Jury selection is scheduled to get underway in U.S. District Court in Washington for Guy Reffitt, 49, a Texas oil rig worker facing five felony counts, including civil disorder, seeking to obstruct the Electoral College count, carrying a firearm into a restricted area, and obstruction of justice.

In addition to being the first Jan. 6 defendant to go on trial, Reffitt holds another distinction: the only person known to have been turned in by one of his own children.

Before Reffitt even left his Texas home for the Jan. 6 event, his son Jackson had contacted the FBI to report the extremism exhibited by his father, who is alleged to be a member of a “Three Percenters” militia group. Prosecutors say they intend to play several audio recordings Jackson made on his cell phone of his father following the Jan. 6 attack.

The trial is the first test of the Justice Department’s effort to transform its massive Jan. 6 manhunt — one that officials say has been the most complex investigation in U.S. history — into arguments that will convince a D.C. jury to convict.
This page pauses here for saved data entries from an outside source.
(** * SDLC Studio front end: workspace state, REST client and stage panels

    A shallow embedding of the event handlers and of the REST client of the
    React front end, with the properties of the specification stated over
    them.  JavaScript objects used as dictionaries are finite maps, values
    that come from the network are JSON values, and an [async] handler is
    a function from the outcome of the call it awaits to the list of
    effects it performs. *)

From stdpp Require Import gmap strings list fin_maps pretty.

Set Warnings "-register-all".

(** ** JavaScript values *)

Module Js.

(** The numbers that are not integers: the double [m / 2^e] for an odd
    [m], the two infinities ([JSON.parse] gives one for [1e999]) and
    [NaN]. *)
Inductive nonint :=
| Frac (m : Z) (e : positive)
| Infinity (negative : bool)
| NaN.

(** Values as [JSON.parse] and the handlers produce them.  [Num] carries
    a number that is an integer (every integer below 2^53 in magnitude
    is a number, and of the larger ones those that a double holds; zero
    stands for both zeros) and [Float] any other number. *)
Inductive value :=
| Undefined
| Null
| Bool (b : bool)
| Num (n : Z)
| Float (x : nonint)
| Str (s : string)
| Arr (xs : list value)
| Obj (fields : list (string * value)).

(** An [Error] object: its [name] and its [message]. *)
Record error := Error { name : string; message : string }.

(** What an [await] settles to, and what an [async] function settles to. *)
Inductive outcome :=
| Resolved (v : value)
| Rejected (e : error).

(** [ToBoolean]. *)
Definition truthy (v : value) : bool :=
  match v with
  | Undefined | Null => false
  | Bool b => b
  | Num n => negb (n =? 0)%Z
  | Float (Frac m _) => negb (m =? 0)%Z
  | Float (Infinity _) => true
  | Float NaN => false
  | Str s => negb (String.eqb s "")
  | Arr _ | Obj _ => true
  end.

(** [a || b]. *)
Definition or_else (a b : value) : value := if truthy a then a else b.

Fixpoint assoc (k : string) (fields : list (string * value)) : value :=
  match fields with
  | [] => Undefined
  | (k', v) :: rest => if String.eqb k k' then v else assoc k rest
  end.

(** [v.k] for a [v] that is neither [null] nor [undefined]; of the
    built-in members only [length] is read by the modelled code (for a
    string it counts the units of ASCII text). *)
Definition member (v : value) (k : string) : value :=
  match v with
  | Obj fields => assoc k fields
  | Arr xs => if String.eqb k "length" then Num (Z.of_nat (length xs)) else Undefined
  | Str s => if String.eqb k "length" then Num (Z.of_nat (String.length s)) else Undefined
  | _ => Undefined
  end.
Prosecutors have spent much of the last year collecting and synthesizing massive troves of evidence, much of it drawn from security camera footage, social media posts, text messages, and videos taken by thousands of rioters as they breached the building. Merely organizing that evidence has taken the government months and led to protracted delays.
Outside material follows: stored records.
(** Number types, their arithmetic, and the pieces of libc and iostream the
    program calls.  Floating-point arithmetic is left uninterpreted: the
    development reasons about which expression the program computes, not
    about its IEEE value. *)
Class Platform : Type := {
  float : Type;
  double : Type;
  complex : Type;                       (* Complex<float> of signalVector.h *)
  Samples : Type;                       (* the storage of a signalVector *)
  SoftVector : Type;
  float_lit : Q -> float;               (* a literal such as [5.0] *)
  float_indeterminate : float;          (* an uninitialised [float] local *)
  double_indeterminate : double;        (* an uninitialised [double] local *)
  float_of_int : Z -> float;
  float_div : float -> float -> float;
  double_lit : Q -> double;
  double_of_int : Z -> double;
  double_of_float : float -> double;
  double_mul : double -> double -> double;
  double_div : double -> double -> double;
  log10 : double -> double;
  complex_default : complex;            (* [complex amp;] *)
  samples_alloc : N -> Samples;         (* [signalVector burst(n)] *)
  atoi : string -> Z;
  (* [file.read(buf, nbytes)] on the named file *)
  ifstream_read : string -> N -> Samples -> Samples
}.

Record signalVector `{Platform} : Type := {
  sv_size : N;
  sv_data : Samples
}.
Lemma trial_completes_only_on_correct_booking_witness :
  exists d t,
    Page.currentData sampleState = Some d /\ t ∈ tables d /\ id t = 1 /\
    capacity t = partySize (prompt d) /\
    Page.selectedTime sampleState = Some (time (prompt d)) /\
    isTableAvailable 1 (time (prompt d)) (bookings d) = true /\
    Page.errorMessage (fst (Page.handleTableSelect 1 4500 "t" sampleState)) = None /\
    ((Page.experimentPhase sampleState = Page.Trial1 /\
      Page.trial1Duration (fst (Page.handleTableSelect 1 4500 "t" sampleState)) =
        4500 - Page.startTime sampleState) \/
     (Page.experimentPhase sampleState = Page.Trial2 /\
      Page.trial2Duration (fst (Page.handleTableSelect 1 4500 "t" sampleState)) =
        4500 - Page.startTime sampleState)).
Proof.
  apply (trial_completes_only_on_correct_booking 1 4500 "t" sampleState
           (fst (Page.handleTableSelect 1 4500 "t" sampleState))
           (snd (Page.handleTableSelect 1 4500 "t" sampleState))).
  - now destruct (Page.handleTableSelect 1 4500 "t" sampleState).
  - left. split; reflexivity.
Defined.

Lemma slot_truthy (t : string) : t ∈ AVAILABLE_TIMES -> truthy (Some t) = true.
Proof.
  intros Ht. unfold AVAILABLE_TIMES in Ht.
  repeat (apply elem_of_cons in Ht as [-> | Ht]; [reflexivity|]).
  now apply elem_of_nil in Ht.
Qed.

(** In a scenario some table shown on the grid is a correct booking. *)
Lemma scenario_solvable (d : ExperimentData) :
  scenario d ->
  exists g, g ∈ concat (gridRows (tables d)) /\
    findTable (tables d) (id g) = Some g /\
    capacity g = partySize (prompt d) /\
    isTableAvailable (id g) (time (prompt d)) (bookings d) = true /\
    truthy (Some (time (prompt d))) = true.
Proof.
  intros (Hl & (_ & Htime) & g & Hg & Hall & _).
  apply list_elem_of_filter in Hg as [Hcap Hin].
  exists g. split; [|split; [|split; [|split]]].
  - destruct (gridRows_layout _ Hl) as [_ Hp]. now rewrite Hp.
  - apply findTable_elem; [now apply layout_ids_distinct | assumption].
  - assumption.
  - apply isTableAvailable_true. eapply Forall_impl; [exact Hall|].
    intros b (t & _ & Eb & _ & _ & Hclear) Ebg.
    rewrite timesOverlap_sym. apply Hclear. congruence.
  - now apply slot_truthy.
Qed.
Lemma findEndIndex_filled (p : VirtualListProps) :
  0 < estimatedItemHeight p -> 0 <= containerHeight p -> 0 <= bufferCount p ->
  (0 < length (data p))%nat ->
  findEndIndex p (filled (length (data p)) (estimatedItemHeight p)) 0 =
  Z.min (Z.of_nat (length (data p)) - 1)
        (containerHeight p / estimatedItemHeight p + 2 * bufferCount p).
Proof.
  intros Hest Hc Hb HN.
  set (N := length (data p)) in *.
  set (est := estimatedItemHeight p) in *.
  set (T := containerHeight p + bufferCount p * est).
  destruct (findEndIndex_crossing (fun _ => true) p (filled N est) 0)
    as (k & Hk & Hend & Hbelow & Hcross).
  { apply all_heights_filled. reflexivity. }
  { apply length_replicate. }
  { exact HN. }
  fold N est T in Hk, Hend, Hbelow, Hcross.
  change (Z.of_nat 0) with 0 in Hend. rewrite Hend.
  assert (HT : T / est = containerHeight p / est + bufferCount p).
  { unfold T. apply Z.div_add. lia. }
  assert (Hle : (0 < k)%nat -> Z.of_nat k <= T / est).
  { intros Hpos. destruct k as [|k]; [lia|].
    specialize (Hbelow k ltac:(lia)).
    rewrite span_filled in Hbelow by lia.
    apply Z.div_le_lower_bound; lia. }
  assert (Hge : (0 + k < N - 1)%nat -> T / est <= Z.of_nat k).
  { intros Hlast. specialize (Hcross Hlast).
    rewrite span_filled in Hcross by lia.
    assert (T / est < Z.of_nat (S k)); [|lia].
    apply Z.div_lt_upper_bound; lia. }
  assert (0 <= T / est) by (apply Z.div_pos; unfold T; nia).
  destruct (decide (0 + k < N - 1)%nat) as [Hlast|Hlast].
  - specialize (Hge Hlast).
    destruct (decide (0 < k)%nat) as [Hpos|Hzero]; [specialize (Hle Hpos)|]; lia.
  - assert (Hpos : k = (N - 1)%nat) by lia.
    destruct (decide (0 < k)%nat) as [Hk0|Hk0]; [specialize (Hle Hk0)|]; lia.
Qed.

Lemma getCumulativeHeight_filled (n : nat) (v k : Z) :
  0 <= k <= Z.of_nat n ->
  getCumulativeHeight (filled n v) k = Num (k * v).
Proof.
  intros Hk. rewrite (getCumulativeHeight_sum (fun _ => true)).
  - f_equal. change (take (Z.to_nat k) (filled n v))
      with (take (Z.to_nat k) (drop 0 (filled n v))).
    fold (span (filled n v) 0 (Z.to_nat k)).
    rewrite span_filled by lia. rewrite Z2Nat.id by lia. reflexivity.
  - apply all_heights_filled. reflexivity.
  - unfold filled. rewrite length_replicate. lia.
Qed.

(** X11.  The state after mounting, for an estimate that is positive and a
    container height and a buffer that are not negative, over [N >= 1]
    items: the store holds the estimate [N] times, the spacer is [N - 1]
    estimates high, and the cells to render are those of the indices from 0
    up to, but not including,
    [min(N - 1, containerHeight / estimate + 2 * bufferCount)]. *)
Theorem mount_state (p : VirtualListProps) :
  0 < estimatedItemHeight p -> 0 <= containerHeight p -> 0 <= bufferCount p ->
  (0 < length (data p))%nat ->
  mount p =
  Done (mkState 0
          (filled (length (data p)) (estimatedItemHeight p))
          (Num ((Z.of_nat (length (data p)) - 1) * estimatedItemHeight p))
          (from_length
             (Z.min (Z.of_nat (length (data p)) - 1)
                    (containerHeight p / estimatedItemHeight p + 2 * bufferCount p))
             0)).
Proof.
  intros Hest Hc Hb HN.
  unfold mount, windowEffect, resolveWindow, initEffect, initial.
  simpl itemHeights. simpl scrollTop.
  rewrite findStartIndex_at_top.
  replace (Z.max 0 (- bufferCount p)) with 0 by lia.
  rewrite (findEndIndex_filled p Hest Hc Hb HN).
  simpl. unfold heightEffect, set_height, set_renderList. simpl.
  destruct (length (data p) =? 0)%nat eqn:Hzero;
    [apply Nat.eqb_eq in Hzero; lia|].
  rewrite Z.sub_0_r, getCumulativeHeight_filled by lia. reflexivity.
Qed.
In the meantime, more than 200 rioters have pleaded guilty, primarily to misdemeanor offenses, and received sentences ranging from probation to six months in jail. A handful of felony defendants who pleaded guilty to crimes like police assault and obstruction have received sentences ranging between eight months and about five years in prison.

Reffitt’s trial will stand out, even among the most extreme Jan. 6 cases because of the role of his children — and a militia member that DOJ says has been granted immunity to testify against Reffitt.
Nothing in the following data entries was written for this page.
Lemma unknown_segments_are_assembled_witness :
  segment_type (fetched (canvas_base ++ "3.webm")) = Some SegUnknown /\
  exists c,
    combine_webm_segments canvas_cdn (resolved canvas_cdn long_capture) = Ok c /\
    In (output_path_of "ab12cd_profile_11",
        payload (canvas_base ++ "inits/webm.webm")
        ++ payload (canvas_base ++ "0.webm") ++ payload (canvas_base ++ "3.webm"))
       (written c).
Proof.
  destruct (unknown_segments_are_assembled canvas_cdn (resolved canvas_cdn long_capture)
           "ab12cd_profile_11" (canvas_base ++ "3.webm")
           (fetched (canvas_base ++ "3.webm"))
           (fetched (canvas_base ++ "inits/webm.webm"))
           (payload (canvas_base ++ "3.webm"))
           (payload (canvas_base ++ "inits/webm.webm")))
    as [Hrole [c [before [after [Hc [Hsplit [_ [_ [Hin _]]]]]]]]].
  - forall_by_computation.
  - forall_by_computation.
  - forall_by_computation.
  - left. reflexivity.
  - reflexivity.
  - reflexivity.
  - reflexivity.
  - reflexivity.
  - reflexivity.
  - reflexivity.
  - reflexivity.
  - reflexivity.
  - reflexivity.
  - reflexivity.
  - split; [exact Hrole|]. exists c. split; [exact Hc|].
    assert (Hb : before = [fetched (canvas_base ++ "0.webm")] /\ after = []).
    { vm_compute in Hsplit.
      destruct before as [|b0 [|b1 before]]; simpl in Hsplit.
      - discriminate.
      - inversion Hsplit; subst. split; vm_compute; reflexivity.
      - destruct before; discriminate. }
    destruct Hb as [-> ->]. vm_compute. vm_compute in Hin. exact Hin.
Defined.

(** ** Embedded payloads *)

Lemma Ok_inj {A} (a b : A) : Ok a = Ok b -> a = b.
Proof. congruence. Qed.

Ltac inv_bind H :=
  repeat first
    [ progress (unfold mbind, result_bind, por, pand in H; cbn beta iota in H)
    | match type of H with
      | match ?e with Ok _ => _ | Raise _ => _ end = Ok _ =>
          let r := fresh "r" in
          let Hr := fresh "Hr" in
          destruct e as [r|] eqn:Hr; [|discriminate H]
      | (if ?b then _ else _) = Ok _ =>
          let Hb := fresh "Hb" in destruct b eqn:Hb
      | Ok _ = Ok _ => apply Ok_inj in H
      end ].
Prosecutors said Jackson and his younger sister Peyton are expected to testify at the trial that their father urged them not to cooperate with the FBI.

“If you turn me in, you’re a traitor, and you know what happens to traitors … Traitors get shot,” Guy Reffitt said, according to prosecutors. They also allege he said to his daughter that if he found out that he was being recorded or his comments were posted on social media, he would put a bullet through her phone.

Those remarks led to the obstruction of justice charge Reffitt faces along with the obstruction of an official proceeding charge. Each carries a potential 20-year jail sentence. Prosecutors also intend to call several Capitol Police officers, FBI agents, a former Senate aide who was present on Jan. 6, and a Secret Service agent familiar with the movements of then-Vice President Mike Pence.

Reffitt’s attorney, William Welch, has dismissed his client’s comments as “idle threats,” and he has gotten some support for that view from Reffitt’s daughter Peyton.

During a bail hearing last March, Peyton Reffitt confirmed that her father made a reference to shooting traitors, but she did not view it as a threat.

“He said words that crossed the line, but I knew that there were no — there was zero intention behind those words,” Peyton Reffitt said then. “I mean, he says things that cross the line all the time, but I didn’t feel threatened at all.”

Jackson didn’t testify at that hearing, but has done a series of interviews describing his outrage at his father’s actions and explaining his decision to turn his dad in. Jackson told ABC News that he did not think his father was actually going to shoot him, but he still felt intimidated.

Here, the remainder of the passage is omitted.